Transmission Line – Amplitude Plot of Voltage Standing Wave

high frequencymicrowavetransmission line

edit: I just found a site almost perfectly describe the issue, https://ophysics.com/w3.html

I found this graph on Google but couldn't find an explanation of it, it is similar to the one presented in my high-frequency engineering class.

  1. Why aren't the curves touching 0.00(except when reflection coefficient = 1)?

-> Shouldn't all cases of standing waves have points where it is always 0.00(nodes), so the amplitude is 0.00 too?

  1. Why aren't their minima as "sharp/pointy" as when reflection coefficient = 1?

I appreciate it if you can explain the problem in a more "graphical/less math" sense. Thanks!

Standing wave patterns on a line for various reflection coefficients showing maxima and minima

Best Answer

The voltage represented by your graph is the superposition (sum) of two AC signals, one propagating in the forward direction along the transmission line, and one propagating back.

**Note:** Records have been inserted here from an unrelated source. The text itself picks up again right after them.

(** * Spotify widget for VS Code: the PKCE authenticator, the poller and the
      command relay of [extension.js], embedded as Rocq functions.

    The module-level variables of the extension ([accessToken],
    [tokenExpiresAt], [lastTrackId], [pendingCodeVerifier], [spotifyPanel],
    [updateInterval]) and the host's durable key-value store
    ([context.globalState]) form one explicit [World]; every [async function]
    becomes a function in a small state-and-exception monad over that world.
    What the host and the network answer (HTTP responses, the clock, the
    user's choices in dialogs, random bytes) is passed in as arguments, and
    everything the extension does to the outside (messages shown, requests
    sent, processes spawned) is appended to a trace kept in the world. *)

From Stdlib Require Import ZArith String Ascii List Bool Lia.
From stdpp Require Import base option gmap strings pretty.
Import ListNotations.

Local Open Scope Z_scope.
Local Open Scope string_scope.

(** ** Strings *)

(** [String.prototype.includes]: [sub] occurs somewhere in [s]. *)
Fixpoint includes (sub s : string) : bool :=
  String.prefix sub s ||
  match s with
  | EmptyString => false
  | String _ s' => includes sub s'
  end.

(** [s.replace(/c/g, r)] for a one-character pattern [c]. *)
Fixpoint replace_all (c : ascii) (r : string) (s : string) : string :=
  match s with
  | EmptyString => EmptyString
  | String x s' =>
      if Ascii.eqb x c then r +:+ replace_all c r s'
      else String x (replace_all c r s')
  end.

(** [Array.prototype.join] on strings. *)
Fixpoint join (sep : string) (l : list string) : string :=
  match l with
  | [] => ""
  | [x] => x
  | x :: rest => x +:+ sep +:+ join sep rest
  end.

(** The bytes of a string (the strings of the model are byte strings, that
    is, JavaScript strings in their UTF-8 encoding). *)
Definition bytes_of_string (s : string) : list Z :=
  map (fun c => Z.of_N (N_of_ascii c)) (list_ascii_of_string s).

(** ** Base64, as [Buffer.prototype.toString('base64')] produces it *)

Definition base64_alphabet : string :=
  "ABCDEFGHIJKLMNOPQRSTUVWXYZabcdefghijklmnopqrstuvwxyz0123456789+/".

Definition char_at (alphabet : string) (i : Z) : ascii :=
  match String.get (Z.to_nat i) alphabet with
  | Some c => c
  | None => "="%char
  end.

(** The four 6-bit groups of a 3-byte group. *)
Definition sextet0 (a : Z) : Z := Z.land (Z.shiftr a 2) 63.
Definition sextet1 (a b : Z) : Z :=
  Z.land (Z.lor (Z.shiftl (Z.land a 3) 4) (Z.shiftr (Z.land b 255) 4)) 63.
Definition sextet2 (b c : Z) : Z :=
  Z.land (Z.lor (Z.shiftl (Z.land b 15) 2) (Z.shiftr (Z.land c 255) 6)) 63.
Definition sextet3 (c : Z) : Z := Z.land c 63.

Fixpoint toString_base64 (buffer : list Z) : string :=
  match buffer with
  | [] => ""
  | [a] =>
      String (char_at base64_alphabet (sextet0 a))
        (String (char_at base64_alphabet (sextet1 a 0)) "==")
  | [a; b] =>
      String (char_at base64_alphabet (sextet0 a))
        (String (char_at base64_alphabet (sextet1 a b))
           (String (char_at base64_alphabet (sextet2 b 0)) "="))
  | a :: b :: c :: rest =>
      String (char_at base64_alphabet (sextet0 a))
        (String (char_at base64_alphabet (sextet1 a b))
           (String (char_at base64_alphabet (sextet2 b c))
              (String (char_at base64_alphabet (sextet3 c))
                 (toString_base64 rest))))
  end.

(** [base64URLEncode(buffer)]: the three [replace] calls of the source, in
    their order. *)
Definition base64URLEncode (buffer : list Z) : string :=
  replace_all "="%char ""
    (replace_all "/"%char "_"
       (replace_all "+"%char "-" (toString_base64 buffer))).

(** The three replacements alone, on any string. *)
Definition url_safe (s : string) : string :=
replace_all "="%char "" (replace_all "/"%char "_" (replace_all "+"%char "-" s)).

(** The reference the specification names: base64url of RFC 4648 section 5
    (alphabet ending in [-] and [_]), written without padding.  It follows
    the specification's words, not the source, and is compared with
    [base64URLEncode] below. *)
Definition base64url_alphabet : string :=
  "ABCDEFGHIJKLMNOPQRSTUVWXYZabcdefghijklmnopqrstuvwxyz0123456789-_".

Fixpoint base64url_nopad_ref (buffer : list Z) : string :=
  match buffer with
  | [] => ""
  | [a] =>
      String (char_at base64url_alphabet (sextet0 a))
        (String (char_at base64url_alphabet (sextet1 a 0)) "")
  | [a; b] =>
      String (char_at base64url_alphabet (sextet0 a))
        (String (char_at base64url_alphabet (sextet1 a b))
           (String (char_at base64url_alphabet (sextet2 b 0)) ""))
  | a :: b :: c :: rest =>
      String (char_at base64url_alphabet (sextet0 a))
        (String (char_at base64url_alphabet (sextet1 a b))
           (String (char_at base64url_alphabet (sextet2 b c))
              (String (char_at base64url_alphabet (sextet3 c))
                 (base64url_nopad_ref rest))))
  end.

(** ** SHA-256 (FIPS 180-4), as [crypto.createHash('sha256')] computes it *)

Module SHA256.

Definition mask32 (x : Z) : Z := Z.land x 0xffffffff.
Definition add32 (x y : Z) : Z := mask32 (x + y).
Definition rotr (n x : Z) : Z :=
  mask32 (Z.lor (Z.shiftr x n) (Z.shiftl x (32 - n))).
Definition not32 (x : Z) : Z := Z.lxor x 0xffffffff.

Definition Ch (x y z : Z) : Z :=
  Z.lxor (Z.land x y) (Z.land (not32 x) z).
Definition Maj (x y z : Z) : Z :=
  Z.lxor (Z.lxor (Z.land x y) (Z.land x z)) (Z.land y z).
Definition Sigma0 (x : Z) : Z :=
  Z.lxor (Z.lxor (rotr 2 x) (rotr 13 x)) (rotr 22 x).
Definition Sigma1 (x : Z) : Z :=
  Z.lxor (Z.lxor (rotr 6 x) (rotr 11 x)) (rotr 25 x).
Definition sigma0 (x : Z) : Z :=
  Z.lxor (Z.lxor (rotr 7 x) (rotr 18 x)) (Z.shiftr x 3).
Definition sigma1 (x : Z) : Z :=
  Z.lxor (Z.lxor (rotr 17 x) (rotr 19 x)) (Z.shiftr x 10).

We can represent an AC signal of a given frequency as a vector that represents its amplitude and phase. When we add the two signals together, we add their vectors, and the value in your graph is the length of the sum vector (from the origin).

It should be clear that you can only get total cancellation if the two signals have the same amplitude (i.e., total reflection of the signal). Otherwise, the sum can never hit the origin directly.

The "pointiness" is a little harder to explain. As you move along the transmission line, the two vectors that we're adding are rotating in opposite directions. If the sum passes through zero, it does so very quickly, creating a "pointy" graph. If it does not, the distance to the origin changes much more gradually and smoothly.